I was born in a cult and as far as I can remember I was always told to believe that the world was going to end and I would not go into the rapture if certain things were not done. I was not allowed to wear Jeans, or T-shirts, or shorts. As a kid, I was told not to make friends with people outside the cult and to enforce that I was totally cut out from the world till the age of 14. I had no idea what a television was and when I did, we were still told that it is a devil’s device much like watching movies or listening to pop songs, or reading a magazine. I have seen a grown man die in front of my own eyes and as a kid that fucks you up on another level and to control the narrative we were told that ‘He was not faithful to God’. The cult promoted the ‘blessing of the holy ghost’ and I have seen women rolling around the floor like cylinders or slithering like snakes. I was told repeatedly that I had to follow the rules of the cult and ‘what God said’ in order to be saved or I would burn in the eternal fire of hell.

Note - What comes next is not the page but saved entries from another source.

(* ===== verification/Text.v ===== *)
(** Texts of the configuration and of requests: decimal numbers as
    [u64::from_str] and [Display] have them, splitting at a character, and that
    reading inverts writing. *)
From stdpp Require Import base decidable list gmap sets.
From Stdlib Require Import ZArith Lia Ascii.
From S2P Require Import Prelude.

Module Text.
Local Open Scope Z_scope.

Abbreviation text := (list ascii).
Definition chars (s : String.string) : text := String.list_ascii_of_string s.

(** ** Numbers *)

Inductive ParseIntError := Empty | InvalidDigit | PosOverflow.

(** The digits of a base up to sixteen, in lower case. *)
Definition digit (d : Z) : ascii :=
  ascii_of_nat (Z.to_nat (if d <? 10 then 48 + d else 87 + d)).

(** [char::to_digit]: letters of both cases. *)
Definition digit_value (base : Z) (c : ascii) : option Z :=
  let n := Z.of_nat (nat_of_ascii c) in
  let d := if (48 <=? n) && (n <=? 57) then n - 48
           else if (97 <=? n) && (n <=? 122) then n - 87
           else if (65 <=? n) && (n <=? 90) then n - 55
           else base in
  if d <? base then Some d else None.

(** The digits one by one; the product and the sum are checked. *)
Fixpoint parse_digits (base w acc : Z) (l : text) : res ParseIntError Z :=
  match l with
  | [] => Ok acc
  | c :: l =>
      match digit_value base c with
      | None => Err InvalidDigit
      | Some d =>
          if in_width w (acc * base) && in_width w (acc * base + d)
          then parse_digits base w (acc * base + d) l
          else Err PosOverflow
      end
  end.

(** [from_str_radix] of an unsigned type: a plus sign may come first. *)
Definition from_str_radix (base w : Z) (l : text) : res ParseIntError Z :=
  match l with
  | [] => Err Empty
  | c :: rest =>
      if decide (c = "+"%char)
      then match rest with [] => Err InvalidDigit | _ => parse_digits base w 0 rest end
      else parse_digits base w 0 l
  end.

(** [str::parse::<u64>] *)
Definition parse_u64 (l : text) : res ParseIntError Z := from_str_radix 10 64 l.

(** A number in a base, without leading zeros. *)
Fixpoint digits (base : Z) (fuel : nat) (n : Z) : text :=
  match fuel with
  | O => [digit n]
  | S fuel => if n <? base then [digit n] else digits base fuel (n / base) ++ [digit (n mod base)]
  end.

(** [Display] of a [u64], which has at most twenty digits, and the format
    [{:x}] of a [u32], which has at most eight. *)
Definition print_u64 (n : Z) : text := digits 10 20 n.
Definition print_hex_u32 (n : Z) : text := digits 16 8 n.

Section Base.
Context (base : Z) (Hbase : 2 <= base <= 16).

Lemma digit_value_digit d : 0 <= d < base -> digit_value base (digit d) = Some d.
Proof.
  intros Hd. unfold digit_value, digit. destruct (Z.ltb_spec d 10).
  - rewrite nat_ascii_embedding by lia. rewrite Z2Nat.id by lia.
    rewrite (proj2 (Z.leb_le 48 (48 + d))), (proj2 (Z.leb_le (48 + d) 57)) by lia. cbn [andb].
    replace (48 + d - 48) with d by lia. by rewrite (proj2 (Z.ltb_lt d base)) by lia.
  - rewrite nat_ascii_embedding by lia. rewrite Z2Nat.id by lia.
    rewrite (proj2 (Z.leb_gt (87 + d) 57)), andb_false_r by lia.
    rewrite (proj2 (Z.leb_le 97 (87 + d))), (proj2 (Z.leb_le (87 + d) 122)) by lia. cbn [andb].
    replace (87 + d - 87) with d by lia. by rewrite (proj2 (Z.ltb_lt d base)) by lia.
Qed.

Lemma parse_digits_digits w f n rest :
  0 <= n < base ^ Z.of_nat (S f) -> n < 2 ^ w ->
  parse_digits base w 0 (digits base f n ++ rest) = parse_digits base w n rest.
Proof.
  assert (forall m d, 0 <= m -> 0 <= d < base -> m * base + d < 2 ^ w ->
    forall l, parse_digits base w m (digit d :: l) = parse_digits base w (m * base + d) l) as Hstep.
  { intros m d Hm Hd Hw l. cbn [parse_digits]. rewrite digit_value_digit by done.
    by rewrite !(proj2 (in_width_spec w _)) by nia. }
  revert n rest. induction f as [|f IH]; intros n rest Hn Hw; cbn [digits].
  - change (Z.of_nat 1) with 1 in Hn. rewrite Z.pow_1_r in Hn. cbn [app].
    rewrite Hstep by lia. by rewrite Z.mul_0_l.
  - destruct (Z.ltb_spec n base); [cbn [app]; rewrite Hstep by lia; by rewrite Z.mul_0_l|].
    rewrite Nat2Z.inj_succ, Z.pow_succ_r in Hn by lia.
    pose proof (Z.mod_pos_bound n base ltac:(lia)). pose proof (Z.div_mod n base ltac:(lia)).
    assert (0 <= n / base) by (apply Z.div_pos; lia).
    rewrite <-app_assoc, IH.
    + cbn [app]. rewrite Hstep; [|done|done|lia]. f_equal. lia.
    + split; [done|]. apply Z.div_lt_upper_bound; lia.
    + nia.
Qed.

Lemma digits_head f n :
  0 <= n < base ^ Z.of_nat (S f) -> exists d l, digits base f n = digit d :: l /\ 0 <= d < base.
Proof.
  revert n. induction f as [|f IH]; intros n Hn; cbn [digits].
  - exists n, []. change (Z.of_nat 1) with 1 in Hn. rewrite Z.pow_1_r in Hn. done.
  - destruct (Z.ltb_spec n base); [exists n, []; split; [done|lia]|].
    rewrite Nat2Z.inj_succ, Z.pow_succ_r in Hn by lia.
    destruct (IH (n / base)) as (d & l & -> & Hd).
    { split; [apply Z.div_pos; lia|apply Z.div_lt_upper_bound; lia]. }
    by exists d, (l ++ [digit (n mod base)]).
Qed.

Lemma digit_plain d : 0 <= d < base -> digit d <> "+"%char.
Proof.
  intros Hd E. apply (f_equal (digit_value base)) in E. rewrite digit_value_digit in E by done.
  unfold digit_value in E. cbn -[Z.ltb] in E. by rewrite Z.ltb_irrefl in E.
Qed.

(** Reading inverts writing. *)
Lemma radix_round_trip w f n :
  0 <= n < base ^ Z.of_nat (S f) -> n < 2 ^ w -> from_str_radix base w (digits base f n) = Ok n.
Proof.
  intros Hn Hw. pose proof (parse_digits_digits w f n [] Hn Hw) as E. rewrite app_nil_r in E.
  destruct (digits_head f n Hn) as (d & l & El & Hd0). rewrite El in *. unfold from_str_radix.
  by rewrite decide_False by (by apply digit_plain).
Qed.

(** A number is written with digits only. *)
Lemma digits_plain f n c :
  0 <= n < base ^ Z.of_nat (S f) -> digit_value base c = None -> c ∉ digits base f n.
Proof.
  intros Hn Hc. assert (forall d, 0 <= d < base -> c <> digit d) as Hd.
  { intros d Hd ->. rewrite digit_value_digit in Hc by done. done. }
  revert n Hn. induction f as [|f IH]; intros n Hn; cbn [digits].
  - change (Z.of_nat 1) with 1 in Hn. rewrite Z.pow_1_r in Hn.
    intros ->%list_elem_of_singleton. by apply (Hd n).
  - destruct (Z.ltb_spec n base).
    + intros ->%list_elem_of_singleton. apply (Hd n); [lia|done].
    + rewrite Nat2Z.inj_succ, Z.pow_succ_r in Hn by lia.
      pose proof (Z.mod_pos_bound n base ltac:(lia)).
      intros [Hin|Hin%list_elem_of_singleton]%elem_of_app; [|by apply (Hd (n mod base))].
      revert Hin. apply IH. split; [apply Z.div_pos; lia|apply Z.div_lt_upper_bound; lia].
Qed.

End Base.

Lemma u64_digits n : 0 <= n < 2 ^ 64 -> 0 <= n < 10 ^ Z.of_nat 21.
Proof. change (10 ^ Z.of_nat 21) with 1000000000000000000000. lia. Qed.

Lemma parse_print_u64 n : 0 <= n < 2 ^ 64 -> parse_u64 (print_u64 n) = Ok n.
Proof. intros Hn. apply radix_round_trip; [lia|by apply u64_digits|lia]. Qed.

Lemma parse_print_hex n : 0 <= n < 2 ^ 32 -> from_str_radix 16 32 (print_hex_u32 n) = Ok n.
Proof.
  intros Hn. apply radix_round_trip; [lia| |lia]. change (16 ^ Z.of_nat 9) with 68719476736. lia.
Qed.

Lemma print_u64_plain n c : 0 <= n < 2 ^ 64 -> digit_value 10 c = None -> c ∉ print_u64 n.
Proof. intros Hn. apply digits_plain; [lia|by apply u64_digits]. Qed.

(** ** Splitting *)

Section Splitting.
Context {A : Type} `{EqDecision A}.
Implicit Types (c : A) (p a b l : list A).

(** [str::split_once]: at the first occurrence. *)
Fixpoint split_once (c : A) (l : list A) : option (list A * list A) :=
  match l with
  | [] => None
  | x :: l =>
      if decide (x = c) then Some ([], l)
      else match split_once c l with Some (a, b) => Some (x :: a, b) | None => None end
  end.

(** [str::split]: there is always a first piece. *)
Fixpoint split (c : A) (l : list A) : list (list A) :=
  match l with
  | [] => [[]]
  | x :: l =>
      if decide (x = c) then [] :: split c l
      else match split c l with p :: ps => (x :: p) :: ps | [] => [[x]] end
  end.

Fixpoint join (c : A) (ps : list (list A)) : list A :=
  match ps with
  | [] => []
  | [p] => p
  | p :: ps => p ++ c :: join c ps
  end.

Lemma split_once_app c a b : c ∉ a -> split_once c (a ++ c :: b) = Some (a, b).
Proof.
  induction a as [|x a IH]; intros Ha; cbn.
  - by rewrite decide_True.
  - rewrite decide_False by set_solver. by rewrite IH by set_solver.
Qed.

Lemma split_plain c p : c ∉ p -> split c p = [p].
Proof.
  induction p as [|x p IH]; intros Hp; cbn; [done|].
  rewrite decide_False by set_solver. by rewrite IH by set_solver.
Qed.

Lemma split_app c p l : c ∉ p -> split c (p ++ c :: l) = p :: split c l.
Proof.
  induction p as [|x p IH]; intros Hp; cbn.
  - by rewrite decide_True.
  - rewrite decide_False by set_solver. by rewrite IH by set_solver.
Qed.

Lemma split_join c ps : ps <> [] -> Forall (fun p => c ∉ p) ps -> split c (join c ps) = ps.
Proof.
  intros Hne Hf. induction Hf as [|p ps Hp Hf IH]; [done|]. destruct ps as [|q ps].
  - by apply split_plain.
  - cbn [join]. rewrite split_app by done. f_equal. by apply IH.
Qed.

End Splitting.

End Text.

All of these incidences led me to a life of clinical depression and suicidal tendencies. At the age of 19, I tried self-harm for the first time, in order to feel something and then sometime later I tried to kill myself by jumping in front of a train. Then I discovered substances and it got to a point where drugs, cigarettes, and alcohol became my release. I wanted to die young and thought that if I just kept abusing substances eventually I would. Then in 2016, I had my closest experience with death. I was at a party in Indonesia and blacked out for a couple of days before waking up in a hospital. I spent almost 5 days in a wheelchair and had to be taken by medical air transport back to my home nation. I spent another 2 weeks in the hospital back home where they ran a lot of tests on me, only for the doctor to say that if I didn’t change my way of living, I would end up dead pretty soon. I was 22. The waiting time in the hospital made me reflect a lot about myself. At that time, my brother was already doing Jiu-Jitsu and he told me to try it as it had helped him find a way in his life. Once I started BJJ, I became hooked. It gave me a way in life, a sense of belonging and I was learning something new every day. It also made me confident about myself as a person who suffered spiritual abuse. I was doing good in life and then suddenly the hole opened and swallowed me whole.
I was doing BJJ as a band-aid to hide and run from the real problems that had been going on inside me. It was a quick-fix thing that I used and in a way replaced substance abuse with the mats. This time it was hard in a way that I had never imagined. It became hard for me to even get out of bed, I put on a lot of weight and always thought of ‘offing myself’. In all of this chaos, the thing that changed my outlook on life and helped to pull me out of that hole was therapy and philosophy. Jiu-Jitsu had initially helped a lost me to find a way in life but it was actually philosophy, and now as someone who is studying psychoanalysis, that helped me to understand myself and find a meaning in life. This year I competed in the Europeans and after losing by an advantage I had a bad mental breakdown. Thankfully, I had a support system in the form of my coaches Ana Yagues and Tony Hesse who supported me and uplifted me. Still, the psychoanalyst in me wanted to find out why the mental breakdown happened in the first place. The answer I zeroed down upon was that I cannot use BJJ competitions as a way to run away from all my problems and as someone who has an ongoing battle with depression and suicide, I cannot make winning my complete identity. There has to be more and I have inherent value as a human being. It does not matter if I win or lose, I am a valuable person. I had to learn all of this the hard way. And thus Rolling For A Reason was born, to spread awareness of mental health issues inside the BJJ community. I will forever be grateful to BJJ for giving me a way of life when I was lost. Without it, I wouldn’t be the man I am today.